Locomotor activity is an innate behavior that can be triggered by gut-motivated conditions, such as appetite and metabolic condition. Various nutrient-sensing receptors distributed in the vagal terminal in the gut are crucial for signal transduction from the gut to the brain. The levels of gut hormones are closely associated with the colonization status of the gut microbiota, suggesting a complicated interaction among gut bacteria, gut hormones, and the brain. However, the detailed mechanism underlying gut microbiota-mediated endocrine signaling in the modulation of locomotion is still unclear. Herein, we show that broad-spectrum antibiotic cocktail (ABX)-treated mice displayed hypolocomotion and elevated levels of the gut hormone glucagon-like peptide-1 (GLP-1). Blockade of the GLP-1 receptor and subdiaphragmatic vagal transmission rescued the deficient locomotor phenotype in ABX-treated mice. Activation of the GLP-1 receptor and vagal projecting brain regions led to hypolocomotion. Finally, selective antibiotic treatment dramatically increased serum GLP-1 levels and decreased locomotion. Colonizing Lactobacillus reuteri and Bacteroides thetaiotaomicron in microbiota-deficient mice suppressed GLP-1 levels and restored the hypolocomotor phenotype. Our findings identify a mechanism by which specific gut microbes mediate host motor behavior via the enteroendocrine and vagal-dependent neural pathways.

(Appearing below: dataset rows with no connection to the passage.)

(* ===== verification/Stx.v ===== *)
(** * Shared transmit contexts of the OFI transport ([transport_ofi.c])

    A communication context sends through a shared transmit context (STX) of a fixed pool:
    contexts that are private to a thread share one STX per thread, the others are spread
    over the rest.  The pool, the table from threads to their private STXs and the two
    searches are those of the code; an index outside the pool, a failed assertion and an
    abort are [stop].  The invariant says that the reference counts are the numbers of
    contexts, and that a private STX serves the contexts of one thread only. *)

From S2P Require Import Prelude ErrState.
Local Open Scope Z_scope.
Local Open Scope st_scope.

Definition SHMEM_CTX_PRIVATE : Z := Z.shiftl 1 0.

(** [struct shmem_internal_tid]. *)
Inductive shmem_internal_tid := tid_is_pid (val : Z) | tid_is_uint64 (val : Z).
#[export] Instance tid_eq_dec : EqDecision shmem_internal_tid.
Proof. solve_decision. Defined.

Record shmem_transport_ofi_stx_t := Stx { ref_cnt : Z; is_private : bool }.
Inductive stx_allocator_t := ROUNDROBIN | RANDOM.

(** The static variables: the pool, the entries of the key-value store, the index where
    the round-robin search starts, the seed of the random one. *)
Record stx_state := StxState {
  stx_pool : list shmem_transport_ofi_stx_t;
  stx_kvs : list (shmem_internal_tid * Z);
  rr_start_idx : Z;
  rand_pool_seed : Z }.

Definition set_pool (l : list shmem_transport_ofi_stx_t) (s : stx_state) : stx_state :=
  StxState l (stx_kvs s) (rr_start_idx s) (rand_pool_seed s).
Definition set_kvs (l : list (shmem_internal_tid * Z)) (s : stx_state) : stx_state :=
  StxState (stx_pool s) l (rr_start_idx s) (rand_pool_seed s).
Definition set_rr (i : Z) (s : stx_state) : stx_state :=
  StxState (stx_pool s) (stx_kvs s) i (rand_pool_seed s).
Definition set_seed (r : Z) (s : stx_state) : stx_state :=
  StxState (stx_pool s) (stx_kvs s) (rr_start_idx s) r.

(** [&stx_pool[i]]: the element, and storing it. *)
Definition stx_at (i : Z) : ST stx_state shmem_transport_ofi_stx_t := fun s =>
  if i <? 0 then None else match stx_pool s !! Z.to_nat i with Some x => Some (x, s) | None => None end.
Definition stx_set (i : Z) (x : shmem_transport_ofi_stx_t) : ST stx_state unit :=
  modify (fun s => set_pool (<[Z.to_nat i := x]> (stx_pool s)) s).

(** The macros of the hash table that the code uses. *)
Fixpoint HASH_FIND (t : shmem_internal_tid) (kvs : list (shmem_internal_tid * Z)) : option Z :=
  match kvs with
  | [] => None
  | (t', i) :: kvs => if decide (t' = t) then Some i else HASH_FIND t kvs
  end.
Fixpoint HASH_DEL (t : shmem_internal_tid) (kvs : list (shmem_internal_tid * Z)) : list (shmem_internal_tid * Z) :=
  match kvs with
  | [] => []
  | (t', i) :: kvs => if decide (t' = t) then kvs else (t', i) :: HASH_DEL t kvs
  end.
Definition HASH_ADD (t : shmem_internal_tid) (i : Z) (kvs : list (shmem_internal_tid * Z)) : list (shmem_internal_tid * Z) :=
  kvs ++ [(t, i)].

Definition RAND_MAX : Z := 2 ^ 31 - 1.

Section stx.
(** The parameters of the library, the C library's generator, and a bound on the number of
    random probes that are run. *)
Context (stx_max stx_threshold : Z) (stx_allocator : stx_allocator_t) (OFI_STX_DISABLE_PRIVATE : bool)
  (rand_r : Z -> Z * Z) (probes : nat).

Definition shmem_transport_ofi_is_private (options : Z) : bool :=
  negb OFI_STX_DISABLE_PRIVATE && negb (Z.land options SHMEM_CTX_PRIVATE =? 0).

Fixpoint unused_loop (n : nat) (i : Z) : ST stx_state Z :=
  match n with
  | O => ret (-1)
  | S n =>
      x <- stx_at i ;
      if ref_cnt x =? 0 then (if is_private x then stop else ret i)
      else unused_loop n (i + 1)
  end.
Definition shmem_transport_ofi_stx_search_unused : ST stx_state Z := unused_loop (Z.to_nat stx_max) 0.

(** The test of both shared searches. *)
Definition shareable (threshold : Z) (x : shmem_transport_ofi_stx_t) : bool :=
  (ref_cnt x >? 0) && ((ref_cnt x <=? threshold) || (threshold =? -1)) && negb (is_private x).

Fixpoint rr_loop (threshold : Z) (n : nat) (i : Z) : ST stx_state Z :=
  match n with
  | O => ret (-1)
  | S n =>
      x <- stx_at i ;
      if shareable threshold x then modify (set_rr (cmod (i + 1) stx_max)) ;; ret i
      else rr_loop threshold n (cmod (i + 1) stx_max)
  end.

(** Whether the random search has anything to find. *)
Fixpoint count_loop (threshold : Z) (n : nat) (i : Z) : ST stx_state bool :=
  match n with
  | O => ret false
  | S n =>
      x <- stx_at i ;
      if shareable threshold x then ret true else count_loop threshold n (i + 1)
  end.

运动活动是一种先天行为，可以由肠道诱发的条件（例如食欲和代谢状况）触发。分布在肠道迷走神经末梢的各种营养感应受体对于从肠道到大脑的信号转导至关重要。肠道激素的水平与肠道微生物群的定植状态密切相关，这表明肠道细菌、肠道激素和大脑之间存在着复杂的相互作用。然而，肠道微生物介导的内分泌信号在运动调节中的详细机制仍不清楚。在此，我们发现广谱抗生素混合物 (ABX) 治疗的小鼠表现出运动减退和肠道激素胰高血糖素样肽 1 (GLP-1) 水平升高。阻断 GLP-1 受体和膈下迷走神经传导可以挽救 ABX 治疗小鼠的运动表型缺陷。GLP-1 受体和迷走神经投射大脑区域的激活导致运动减退。最后，选择性抗生素治疗显着增加血清 GLP-1 水平并降低运动能力。在微生物群缺陷的小鼠体内定植罗伊氏乳杆菌和多形拟杆菌可抑制 GLP-1 水平并恢复运动功能减退表型。我们的研究结果确定了特定肠道微生物通过肠内分泌和迷走神经依赖性神经通路介导宿主运动行为的机制。